Hayatı boyunca sesi kısılmaya çalışılan Ruhi Su, her şeye rağmen türkülerini söylemekten vazgeçmedi. Onun sesi bizim umut ışığımız oldu.
Ruhi Su… Birçoğumuza türkülerimizi sevdiren, yaşamımızı ve mücadelemizi anlatan sayısız şiirin bestecisi bir insan…
Ama ne yazık ki, yine birçoğumuz için sadece adını bildiğimiz, arada türkülerini dinlediğimiz bir insan Ruhi Su…
Oysa, onun kendi yaşamı da baskı ve zulmün, mücadelenin içinde geçmiş bir yaşam öyküsüdür.
Ruhi Su’nun gerçek adı Mehmet’tir. 1912 yılında Van’da doğar. Birinci Dünya Savaşı’nın içine doğan sayısız çocuktan biridir ve anne-babasını hiç tanımamıştır. Kendisini amca ve yengesi olarak tanıtan Adanalı yoksul bir ailenin evlatlık çocuğu olarak dünya ile tanışır.
Birinci Dünya Savaşı Adana’da da peşini bırakmaz Mehmet’in… Savaş koşullarına bir de üvey annesinin dayakları eklenir. On yaşına geldiğinde öksüzler yurduna verilir.
Müzik Öğretmen Okulu’na gitme hayali kurarken öksüz yurtlarında okulu bitiren tüm çocukların askeri okullara gideceği kararı ile kendisini askeri okulda bulur.
Ruhi adını, askeri okulda diğer çocukların kendisi ile dalga geçmesi üzerine seçer.
Aldığı çürük raporu ile önce tekrar öksüzler yurduna döner, oradan Öğretmen Okulu’na geçiş yapar.
1936 yılında Devlet Konservatuarı’na opera sanatçısı olarak girer, radyo programı yapmaya başlar.
1952 yılında TKP üyesi olduğu gerekçesiyle gözaltına alınır.
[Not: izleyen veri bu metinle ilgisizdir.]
(* ===== verification/ServiceL3.v ===== *)
(** * L3 connections: networkservice_l3pp.go and networkservice_l3mp.go

    Module ServiceL3: the interfaces are collected as for the L2 connections; a
    connection without a vrf is given one, which is stored in its configuration; routes and
    ARP entries are added for the addresses of the interfaces. *)

From S2P Require Import Prelude GoStd IdAlloc Model VppAgent State RenderTxn Utils Interfaces EntityTxn NetworkNode.
From S2P Require Import Overlay ServiceIf OverlayRender ServiceL2.

Module ServiceL3.
Import Utils EntityTxn VppAgent ServiceIf OverlayRender ServiceL2.

(** [ctlrPlugin.ramCache.VrfIDAllocator.Allocate()] *)
Definition allocate_vrf : M World Z := zoom VrfIDAllocator with_VrfIDAllocator Vrf.Allocate.

(** [if conn.VrfId == 0 { conn.VrfId = Allocate() }], through the pointer into the spec. *)
Definition ensure_vrf (k : string) (conn : Connection) (connIndex : Z) : M World Connection :=
  if cn_VrfId conn =? 0 then
    let! vrf := allocate_vrf in
    let conn := with_cn_VrfId vrf conn in
    let! spec := get_spec k in
    put_spec k (with_nss_Connections (<[Z.to_nat connIndex := conn]> (nss_Connections spec)) spec) ;;;
    mret conn
  else mret conn.

(** The route to an address of the connection. *)
Definition connection_route (kind name : string) (conn : Connection) (connIndex : Z) (address ifName : string)
  : L3VRFRoute :=
  mkL3VRFRoute (cn_VrfId conn)
    (kind +:+ " NS_" +:+ name +:+ "_VRF_" +:+ dec (cn_VrfId conn) +:+ "_CONN_" +:+ dec (connIndex + 1))
    (StripSlashAndSubnetIPAddress address) "" ifName 0 0.

(** The object behind [ifStatus], nil for an ethernet interface. *)
Definition read_status (ifStatus : option loc) : M World InterfaceStatus :=
  let! l := deref ifStatus in on_if_heap (heap_read l).

Section env.
Context {E : Env}.

(** ** L3PP *)

Definition renderConnL3PPSameNode (k : string) (conn : Connection) (vppAgent : string) (segs : list segment)
  : M World (result unit) :=
  let! s0 := pp_seg segs 0 in
  let! s1 := pp_seg segs 1 in
  if both_memif (sg_if s0) (sg_if s1) && is_direct conn then
    RenderConnDirectInterPodMemifPair k (sg_if s0) (sg_if s1) IfTypeMemif
  else vswitch_pair k vppAgent conn s0 s1.

(** One end of the connection, with the route to its address. *)
Definition l3pp_end (k : string) (conn : Connection) (connIndex : Z) (s : segment)
  : M World (result (option loc)) :=
  let? r := RenderConnInterfacePair k (seg_node s) conn (sg_if s) (sg_type s) in
  let! st := read_status (snd r) in
  match is_IpAddresses st with
  | [] => mret tt
  | a :: _ =>
      let! name := name_at k in
      let! vppKV := deref (ConstructStaticRoute (seg_node s) (connection_route "L3PP" name conn connIndex a (fst r))) in
      add_entry k vppKV
  end ;;;
  mok (snd r).

Definition renderConnL3PPInterNode (k : string) (conn : Connection) (connIndex : Z) (nno : NetworkNodeOverlay)
  (segs : list segment) : M World (result unit) :=
  let! conn := ensure_vrf k conn connIndex in
  let! s0 := pp_seg segs 0 in
  let? ifStatus0 := l3pp_end k conn connIndex s0 in
  let! s1 := pp_seg segs 1 in
  let? ifStatus1 := l3pp_end k conn connIndex s1 in
  by_overlay nno
    (renderConnL3PPVxlanMesh nno k conn connIndex ifStatus0 ifStatus1 (seg_node s0) (seg_node s1))
    (pp_unsupported k conn connIndex nno "not supported for L3PP")
    (pp_unsupported k conn connIndex nno "not implemented").

Definition RenderConnL3PP (k : string) (conn : Connection) (connIndex : Z) : M World (result unit) :=
  pp_render k "l3pp" conn (renderConnL3PPSameNode k conn) (renderConnL3PPInterNode k conn connIndex).

(** ** L3MP *)

(** An interface and its ARP entry; [on_route] gets the route to its address. *)
Definition l3mp_interface (k : string) (conn : Connection) (connIndex : Z) (agent : string) (s : segment)
  (on_route : L3VRFRoute -> M World unit) : M World (result (string * option L3VRFRoute)) :=
  let? r := RenderConnInterfacePair k agent conn (sg_if s) (sg_type s) in
  let! st := read_status (snd r) in
  let! name := name_at k in
  let route := match is_IpAddresses st with
               | [] => None
               | a :: _ => Some (connection_route "L3MP" name conn connIndex a (fst r))
               end in
  (match route with Some rt => on_route rt | None => mret tt end) ;;;
  let! a := deref (head (is_IpAddresses st)) in
  add_entry k (ConstructStaticArpEntry agent
    (mkL3ArpEntry (StripSlashAndSubnetIPAddress a) (is_MacAddress st) (fst r))) ;;;
  mok (fst r, route).

Definition renderConnL3MPSameNode (k : string) (conn : Connection) (connIndex : Z) (nno : option NetworkNodeOverlay)
  (segs : list segment) : M World (result unit) :=
  let! s0 := pp_seg segs 0 in
  let nodeName := seg_node s0 in
  let! conn := ensure_vrf k conn connIndex in
  let? l2bdIFs := foldR segs ∅ (fun l2bdIFs s =>
    let? r := l3mp_interface k conn connIndex nodeName s (fun rt =>
      let! vppKV := deref (ConstructStaticRoute nodeName rt) in add_entry k vppKV) in
    mok (add_bridged nodeName (mkBridged (fst r) false 0) l2bdIFs)) in
  let! hub := match nno with Some n => isHubVxlan n | None => mret false end in
  match (if (hub : bool) then nno else None) with
  | Some n => renderConnL2MPVxlanHubAndSpoke n k conn connIndex {[nodeName]} l2bdIFs
  | None => mok tt
  end.

Definition renderConnL3MPInterNode (k : string) (conn : Connection) (connIndex : Z) (nno : option NetworkNodeOverlay)
  (segs : list segment) : M World (result unit) :=
  let! conn := ensure_vrf k conn connIndex in
  let? maps := foldR segs (∅, ∅) (fun maps s =>
    let? r := l3mp_interface k conn connIndex (seg_node s) s (fun _ => mret tt) in
    mok (add_bridged (seg_node s) (mkBridged (fst r) false 0) (fst maps),
         match snd r with
         | Some rt => <[seg_node s := default [] (snd maps !! seg_node s) ++ [rt]]> (snd maps)
         | None => snd maps
         end)) in
  let! nno := deref nno in
  by_overlay nno
    (renderConnL3MPVxlanMesh nno k conn connIndex (node_set segs) (snd maps) (fst maps))
    (renderConnL2MPVxlanHubAndSpoke nno k conn connIndex (node_set segs) (fst maps))
    (mp_unsupported k connIndex nno).

Definition RenderConnL3MP (k : string) (conn : Connection) (connIndex : Z) : M World (result unit) :=
  let? r := mp_segments k "smae" conn connIndex in
  let '(pods, nodes, labelled, nno) := r in
  let segs := pods ++ nodes ++ labelled in
  if (size (node_set (pods ++ nodes)) =? 1)%nat then renderConnL3MPSameNode k conn connIndex nno segs
  else if bool_decide (nodes <> []) then nodes_must_be_same k segs
  else renderConnL3MPInterNode k conn connIndex nno segs.

End env.

(** ** What the renderers of L3 connections keep *)
Section renderers.
Context `{Env} (k : string) (I : World -> Prop) `{!ServiceInvariant k I}.

Lemma keeps_allocate_vrf : keeps I allocate_vrf.
Proof.
  apply (keeps_zoom I _ _ _ (fun _ => True)); [by intros ? _; destruct (Vrf.Allocate _)|done|].
  intros t w Hw _. by apply si_vrf.
Qed.

#[local] Hint Resolve keeps_allocate_vrf : serve.

Lemma keeps_ensure_vrf conn ci : keeps I (ensure_vrf k conn ci).
Proof. unfold ensure_vrf. serve. Qed.

Lemma keeps_read_status s : keeps I (read_status s).
Proof. unfold read_status. serve. Qed.

#[local] Hint Resolve keeps_ensure_vrf keeps_read_status : serve.

Lemma keeps_renderConnL3PPSameNode conn a segs : keeps I (renderConnL3PPSameNode k conn a segs).
Proof. unfold renderConnL3PPSameNode. serve. Qed.

Lemma keeps_l3pp_end conn ci s : keeps I (l3pp_end k conn ci s).
Proof. unfold l3pp_end. serve. Qed.

#[local] Hint Resolve keeps_l3pp_end : serve.

Lemma keeps_renderConnL3PPInterNode conn ci nno segs : keeps I (renderConnL3PPInterNode k conn ci nno segs).
Proof. unfold renderConnL3PPInterNode. serve. apply keeps_by_overlay; serve. Qed.

Lemma keeps_RenderConnL3PP conn ci : keeps I (RenderConnL3PP k conn ci).
Proof.
  apply (keeps_pp_render k I); [apply keeps_renderConnL3PPSameNode|apply keeps_renderConnL3PPInterNode].
Qed.

Lemma keeps_l3mp_interface conn ci a s f :
  (forall r, keeps I (f r)) -> keeps I (l3mp_interface k conn ci a s f).
Proof. intros Hf. unfold l3mp_interface. serve. Qed.

Lemma keeps_renderConnL3MPSameNode conn ci nno segs : keeps I (renderConnL3MPSameNode k conn ci nno segs).
Proof. unfold renderConnL3MPSameNode. serve. apply (keeps_l3mp_interface). serve. Qed.

Lemma keeps_renderConnL3MPInterNode conn ci nno segs : keeps I (renderConnL3MPInterNode k conn ci nno segs).
Proof. unfold renderConnL3MPInterNode. serve; [by apply keeps_l3mp_interface; serve|apply keeps_by_overlay; serve]. Qed.

#[local] Hint Resolve keeps_renderConnL3MPSameNode keeps_renderConnL3MPInterNode : serve.

Lemma keeps_RenderConnL3MP conn ci : keeps I (RenderConnL3MP k conn ci).
Proof. unfold RenderConnL3MP. serve. Qed.
End renderers.

#[export] Hint Resolve keeps_RenderConnL3PP keeps_RenderConnL3MP : serve.

(** ** Errors leave a message *)
Section reporting.
Context {E : Env} (k : string).

Lemma reports_RenderConnL3PP c ci : reports k (RenderConnL3PP k c ci).
Proof.
  apply reports_pp_render; intros; unfold renderConnL3PPSameNode, renderConnL3PPInterNode, l3pp_end;
    reports_auto; apply reports_by_overlay; reports_auto.
Qed.

Lemma reports_RenderConnL3MP c ci : reports k (RenderConnL3MP k c ci).
Proof.
  unfold RenderConnL3MP, renderConnL3MPSameNode, renderConnL3MPInterNode, l3mp_interface.
  reports_auto; apply reports_by_overlay; reports_auto.
Qed.
End reporting.

#[export] Hint Resolve reports_RenderConnL3PP reports_RenderConnL3MP : serve.
End ServiceL3.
Sansaryan Han’da aylarca işkenceli sorguda kalır.
En bilinen parçalarından olan ve meşhur olmasını sağlayan “Mahsus Mahal” işte burada, eli kolu bağlı olarak içine tıkıldığı bir tabutlukta düşünülür ve üretilir.
Eşi Sıdıka da onunla aynı gün gözaltına alınmış ve Sansaryan Han’a getirilmiştir.
Yere çömelemeyeceğiniz, ancak biraz kaykılarak sırtınızı dayayabileceğiniz büyüklükteki hücresinde Sıdıka’nın da orada olduğunu, gözaltına alındıktan ancak beş ay sonra fark eder Ruhi Su…
Sansaryan Han’da aylarca kanaması durmayan bembeyaz tenli zayıf Sıdıka, askerler tarafından tabutlukların önüne getirilip bir doktorla görüştürülür. Doktor Sıdıka’ya neyi olduğunu sorar ve yavaş konuşmasını tembihler. Ruhi Su, Sıdıka’yı usulcacık çıkan sesinden bile tanıyacak, Sansaryan Han’da olduğunu, üstelik hasta olduğunu anlayacak, içeride çırpınacaktır. İşte budur “Mahsus Mahal”in hikayesi…
Ruhi ve Sıdıka Su, 3.5 yıl kaldıkları Harbiye Cezaevi’nden 1958 yılında tahliye olurlar. Etimesgut’ta bir işçi lojmanına yerleşirler. Ruhi Su arkadaşlarının nakliye şirketinde eşya taşıyarak yaşamını sürdürür. 1960’dan sonra türkülerini Taksim Gazinosu’nda söylemeye başlar.
1975’te “Dostlar Korusu”nu kurar, 1977’de bir diğer önemli eseri, 1 Mayıs 1977 katliamını anlattığı “Sabahın bir sahibi var!”ı besteler.
1978 yılında romatizma şikâyeti ile gittiği hastanede kemik iliği kanseri başlangıcında olduğunu öğrenir.
12 Eylül sonrasında çalışmalarına baskıcı ortam nedeniyle ara vermek zorunda kalır ve tedavi için yurtdışına çıkışına izin verilmez.
20 Eylül 1985’te hayatını kaybeder. 22 Eylül günü düzenlenen cenaze törenine binlerce kişi katılır. Cenaze töreni 12 Eylül sonrasının ilk büyük kitle gösterisine dönüşmüştür.
Hayatı boyunca sesi kısılmaya çalışılan Ruhi Su, her şeye rağmen türkülerini söylemekten vazgeçmedi. Onun sesi bizim umut ışığımız oldu.